Below are some records; output exactly the lines from the line with "- Tensor entries" to the line with "on with a buffer", both ends kept, and nothing more.

* _Records_:
_ _ _ _ _

(** * optvis: activation-maximization feature visualization

    A shallow embedding of [src/optvis.py] and the properties its
    specification states about it.

    Conventions of the embedding.
    - Tensor entries are real numbers ([R]): the float32/float64 arithmetic
      of the script is idealised as exact arithmetic, and casts
      ([.float()], [.astype(np.float32)]) and device moves ([.cuda()],
      [.cpu()], [.detach()]) are the identity on values.
    - A tensor of fixed rank is a nested list, outermost dimension first;
      tensors owned by the framework (parameters, gradients, layer outputs)
      are rose trees ([tensor]).
    - Python integers are [Z], lengths and shape entries are [nat].
    - Code that calls into numpy, torch, fastai or matplotlib runs in the
      monad [M]: it threads a [World] and returns a [result], which is
      either a value or the exception that was raised.
    - Tensors that are mutated in place (the image buffer, the parameters
      of the model) live in a store, [values], keyed by identity.  As in
      torch, a forward pass reads the store and updates only the buffers
      of the model and the random state, [backward] writes gradients only,
      and [opt.step()] writes the data of the optimizer's own parameters.
    - [trace] records every call into a library with its outcome; the
      script cannot read it.
    - Real numbers end where a float becomes [inf] or NaN.  For a
      negative [decay_power] the script gets there from finite values:
      [0 ** decay_power] is [inf] in [get_fft_scale], which makes the scale
      0 at the zero frequency, and [rgb_to_fft] then divides by that scale.
      The first is followed with [np_power]; at the second the script goes
      on with a buffer that holds [inf] and NaN, which tensors of real
      numbers cannot hold, and the embedding ends the run with the outcome
      [Raise NonFinite].  Overflow, and the NaN that torch gives for the
      mean of no entries or the standard deviation of one, are not
      followed. *)

From Stdlib Require Import Reals Lra Lia ZArith List Bool String.
From Stdlib Require Import DecimalString.
From Stdlib Require Import FunctionalExtensionality.
From stdpp Require Import gmap.
Import ListNotations.

Local Open Scope R_scope.

(** ** Python values and exceptions *)

(** What ends a run before its last statement: an exception of Python or
    of a library, or [NonFinite].  [NonFinite] is not an exception: it
    marks a run in which a tensor was divided by a zero entry.  The script
    raises nothing there and goes on with [inf] and NaN entries, where the
    embedding does not follow it. *)
Inductive exn : Type :=
| ZeroDivisionError
| IndexError
| TypeError
| ValueError
| LibraryError (code : nat)
| NonFinite.

Inductive result (A : Type) : Type :=
| Ok (a : A)
| Raise (e : exn).
Arguments Ok {A} a.
Arguments Raise {A} e.

Definition exn_of {A} (r : result A) : option exn :=
  match r with Ok _ => None | Raise e => Some e end.

(** [int(x)] on a float: truncation toward zero. *)
Definition py_int (x : R) : Z :=
  if Rle_dec 0 x then Int_part x else (- Int_part (- x))%Z.

(** [range(lo, hi)]. *)
Definition py_range (lo hi : Z) : list Z :=
  map (fun i => (lo + Z.of_nat i)%Z) (seq 0 (Z.to_nat (hi - lo))).

(** [l[k]] for a Python integer [k]: negative indices count from the end. *)
Definition py_index {A} (l : list A) (k : Z) : result A :=
  let n := Z.of_nat (length l) in
  let k' := if (k <? 0)%Z then (k + n)%Z else k in
  if ((0 <=? k') && (k' <? n))%Z
  then match nth_error l (Z.to_nat k') with
       | Some a => Ok a
       | None => Raise IndexError
       end
  else Raise IndexError.

(** [x ** y] on floats where it is a real number: for a base [0 < x], and
    [0 ** y] for [0 <= y], which is [1] for [y = 0] and [0] otherwise.
    ([0 ** y] for [y < 0] is [inf]: see [np_power], which does not come
    here in that case.) *)
Definition rpow (x y : R) : R :=
  if Rlt_dec 0 x then Rpower x y
  else if Req_dec_T y 0 then 1 else 0.

(** A float that is a real number or [inf]. *)
Inductive ext : Type :=
| Fin (x : R)
| PInf.

(** [x ** y] in numpy for a base [0 <= x]: [0 ** y] is [inf] for [y < 0]. *)
Definition np_power (x y : R) : ext :=
  if Rlt_dec 0 x then Fin (rpow x y)
  else if Rlt_dec y 0 then PInf
  else Fin (rpow x y).

(** [np.maximum(f, c)] for a real [c]. *)
Definition np_maximum (f : ext) (c : R) : ext :=
  match f with
  | Fin x => Fin (Rmax x c)
  | PInf => PInf
  end.

(** [1.0 / f] for an [f] that is not zero: [1.0 / inf] is [0.0]. *)
Definition reciprocal (f : ext) : R :=
  match f with
  | Fin x => 1 / x
  | PInf => 0
  end.

(** ** Tensors of fixed rank *)

Abbreviation T1 := (list R).
Abbreviation T2 := (list (list R)).
Abbreviation T3 := (list (list (list R))).
Abbreviation T4 := (list (list (list (list R)))).
Abbreviation T5 := (list (list (list (list (list R))))).

Definition tab {A} (n : nat) (f : nat -> A) : list A := map f (seq 0 n).

Definition shape1 (a : nat) (t : T1) : Prop := length t = a.
Definition shape2 (a b : nat) (t : T2) : Prop :=
  length t = a /\ Forall (shape1 b) t.
Definition shape3 (a b c : nat) (t : T3) : Prop :=
  length t = a /\ Forall (shape2 b c) t.
Definition shape4 (a b c d : nat) (t : T4) : Prop :=
  length t = a /\ Forall (shape3 b c d) t.
Definition shape5 (a b c d e : nat) (t : T5) : Prop :=
  length t = a /\ Forall (shape4 b c d e) t.

Definition map2 {A B} (f : A -> B) : list (list A) -> list (list B) :=
  map (map f).
Definition map3 {A B} (f : A -> B)
  : list (list (list A)) -> list (list (list B)) :=
  map (map2 f).
Definition map4 {A B} (f : A -> B) := map (@map3 A B f).
Definition map5 {A B} (f : A -> B) := map (@map4 A B f).

(** Elementwise combination of two lists of the same length. *)
Fixpoint zipw {A B C} (f : A -> B -> C) (l : list A) (l' : list B) : list C :=
  match l, l' with
  | a :: l, b :: l' => f a b :: zipw f l l'
  | _, _ => []
  end.

(** One dimension of torch's broadcasting: a dimension of extent 1 is
    repeated along the other operand's extent.  (Extents that differ and
    are both not 1 make torch raise; the script never produces them.) *)
Definition bcast {A B C} (f : A -> B -> C) (l : list A) (l' : list B)
  : list C :=
  match l, l' with
  | [a], _ => map (f a) l'
  | _, [b] => map (fun a => f a b) l
  | _, _ => zipw f l l'
  end.

Definition bcast5 (f : R -> R -> R) : T5 -> T5 -> T5 :=
  bcast (bcast (bcast (bcast (bcast f)))).

(** The entries of a 5-D tensor, in row-major order. *)
Definition flat5 (t : T5) : list R := concat (concat (concat (concat t))).

(** [t / scale] on tensors.  Where an entry of [t] meets a zero of
    [scale], torch's quotient is [inf] or NaN. *)
Definition true_divide (t scale : T5) : result T5 :=
  if existsb (fun s => if Req_dec_T s 0 then true else false)
             (flat5 (bcast5 (fun _ s => s) t scale))
  then Raise NonFinite
  else Ok (bcast5 Rdiv t scale).

Definition rsum (l : list R) : R := fold_right Rplus 0 l.
Definition dot (u v : T1) : R := rsum (zipw Rmult u v).

(** [m.T] for a matrix. *)
Definition transpose2 (m : T2) : T2 :=
  tab (length (hd [] m)) (fun j => map (fun row => nth j row 0) m).

(** [t.permute(1,2,0)] on a (C,H,W) tensor and [t.permute(2,0,1)] on a
    (H,W,C) tensor. *)
Definition permute_120 (t : T3) : T3 :=
  let h := length (hd [] t) in
  let w := length (hd [] (hd [] t)) in
  tab h (fun i => tab w (fun j => map (fun ch => nth j (nth i ch []) 0) t)).

Definition permute_201 (t : T3) : T3 :=
  let c := length (hd [] (hd [] t)) in
  tab c (fun k => map2 (fun px => nth k px 0) t).

Definition permute_0231 (t : T4) : T4 := map permute_120 t.
Definition permute_0312 (t : T4) : T4 := map permute_201 t.

(** [torch.matmul(t, m)] for a 4-D [t] and a matrix [m]: the last
    dimension of [t] is multiplied by [m]. *)
Definition matmul (t : T4) (m : T2) : T4 :=
  map3 (fun px => map (dot px) (transpose2 m)) t.

(** ** Colour decorrelation *)

Definition color_correlation_svd_sqrt : T2 :=
  [ [0.26; 0.09; 0.02];
    [0.27; 0.00; -0.05];
    [0.27; -0.09; 0.03] ].

(** [np.linalg.norm(m, axis=0)]: the Euclidean norm of every column. *)
Definition norm_axis0 (m : T2) : T1 :=
  map (fun col => sqrt (rsum (map (fun x => x * x) col))) (transpose2 m).

(** [np.max] of a non-empty array. *)
Definition np_max (l : T1) : R :=
  match l with
  | [] => 0
  | x :: l => fold_left Rmax l x
  end.

Definition color_correlation_normalized : T2 :=
  let max_norm_svd_sqrt := np_max (norm_axis0 color_correlation_svd_sqrt) in
  map2 (fun x => x / max_norm_svd_sqrt) color_correlation_svd_sqrt.

Definition lucid_colorspace_to_rgb (t : T4) : T4 :=
  let t_flat := permute_0231 t in
  let t_flat := matmul t_flat (transpose2 color_correlation_normalized) in
  permute_0312 t_flat.

(** [rgb_to_lucid_colorspace] needs [torch.inverse]; it is defined below
    with the code that calls into the framework. *)

(** ** ImageNet statistics *)

Definition imagenet_mean_std : T1 * T1 :=
  ([0.485; 0.456; 0.406], [0.229; 0.224; 0.225]).

Definition bcast4 (f : R -> R -> R) : T4 -> T4 -> T4 :=
  bcast (bcast (bcast (bcast f))).

(** [v[...,None,None]] for a vector [v], seen as a 4-D operand
    (1, len v, 1, 1) of a broadcast. *)
Definition per_channel (v : T1) : T4 := [map (fun x => [[x]]) v].

Definition denormalize (x : T4) : T4 :=
  let (mean, std) := imagenet_mean_std in
  bcast4 Rplus (bcast4 Rmult x (per_channel std)) (per_channel mean).

Definition normalize (x : T4) : T4 :=
  let (mean, std) := imagenet_mean_std in
  bcast4 Rdiv (bcast4 Rminus x (per_channel mean)) (per_channel std).

(** [torch.clamp(x, max=hi, min=lo)]. *)
Definition clamp (lo hi : R) (x : R) : R := Rmin (Rmax x lo) hi.

(** [torch.sigmoid]. *)
Definition sigmoid (x : R) : R := 1 / (1 + exp (- x)).

(** ** The identity sampling grid *)

(** [torch.linspace(-1, 1, n)[k]], or the one point [-1] when [n <= 1]. *)
Definition linear_points (n k : nat) : R :=
  if (1 <? n)%nat then -1 + INR k * (2 / (INR n - 1)) else -1.

(** The size and grid handed to [vision.FlowField].  [size] is a shape;
    [N, C, H, W = (1,) + size] raises unless it has three entries. *)
Definition gpu_affine_grid (size : list nat) : result ((nat * nat) * T4) :=
  match (1%nat :: size) with
  | [N; C; H; W] =>
      Ok ((H, W),
          tab N (fun _ =>
            tab H (fun i =>
              tab W (fun j => [linear_points W j; linear_points H i]))))
  | _ => Raise ValueError
  end.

_ _ _ _ _

* _Problem solution_:
    - Tensor entries are real numbers ([R]): the float32/float64 arithmetic
      of the script is idealised as exact arithmetic, and casts
      ([.float()], [.astype(np.float32)]) and device moves ([.cuda()],
      [.cpu()], [.detach()]) are the identity on values.
    - A tensor of fixed rank is a nested list, outermost dimension first;
      tensors owned by the framework (parameters, gradients, layer outputs)
      are rose trees ([tensor]).
    - Python integers are [Z], lengths and shape entries are [nat].
    - Code that calls into numpy, torch, fastai or matplotlib runs in the
      monad [M]: it threads a [World] and returns a [result], which is
      either a value or the exception that was raised.
    - Tensors that are mutated in place (the image buffer, the parameters
      of the model) live in a store, [values], keyed by identity.  As in
      torch, a forward pass reads the store and updates only the buffers
      of the model and the random state, [backward] writes gradients only,
      and [opt.step()] writes the data of the optimizer's own parameters.
    - [trace] records every call into a library with its outcome; the
      script cannot read it.
    - Real numbers end where a float becomes [inf] or NaN.  For a
      negative [decay_power] the script gets there from finite values:
      [0 ** decay_power] is [inf] in [get_fft_scale], which makes the scale
      0 at the zero frequency, and [rgb_to_fft] then divides by that scale.
      The first is followed with [np_power]; at the second the script goes
      on with a buffer that holds [inf] and NaN, which tensors of real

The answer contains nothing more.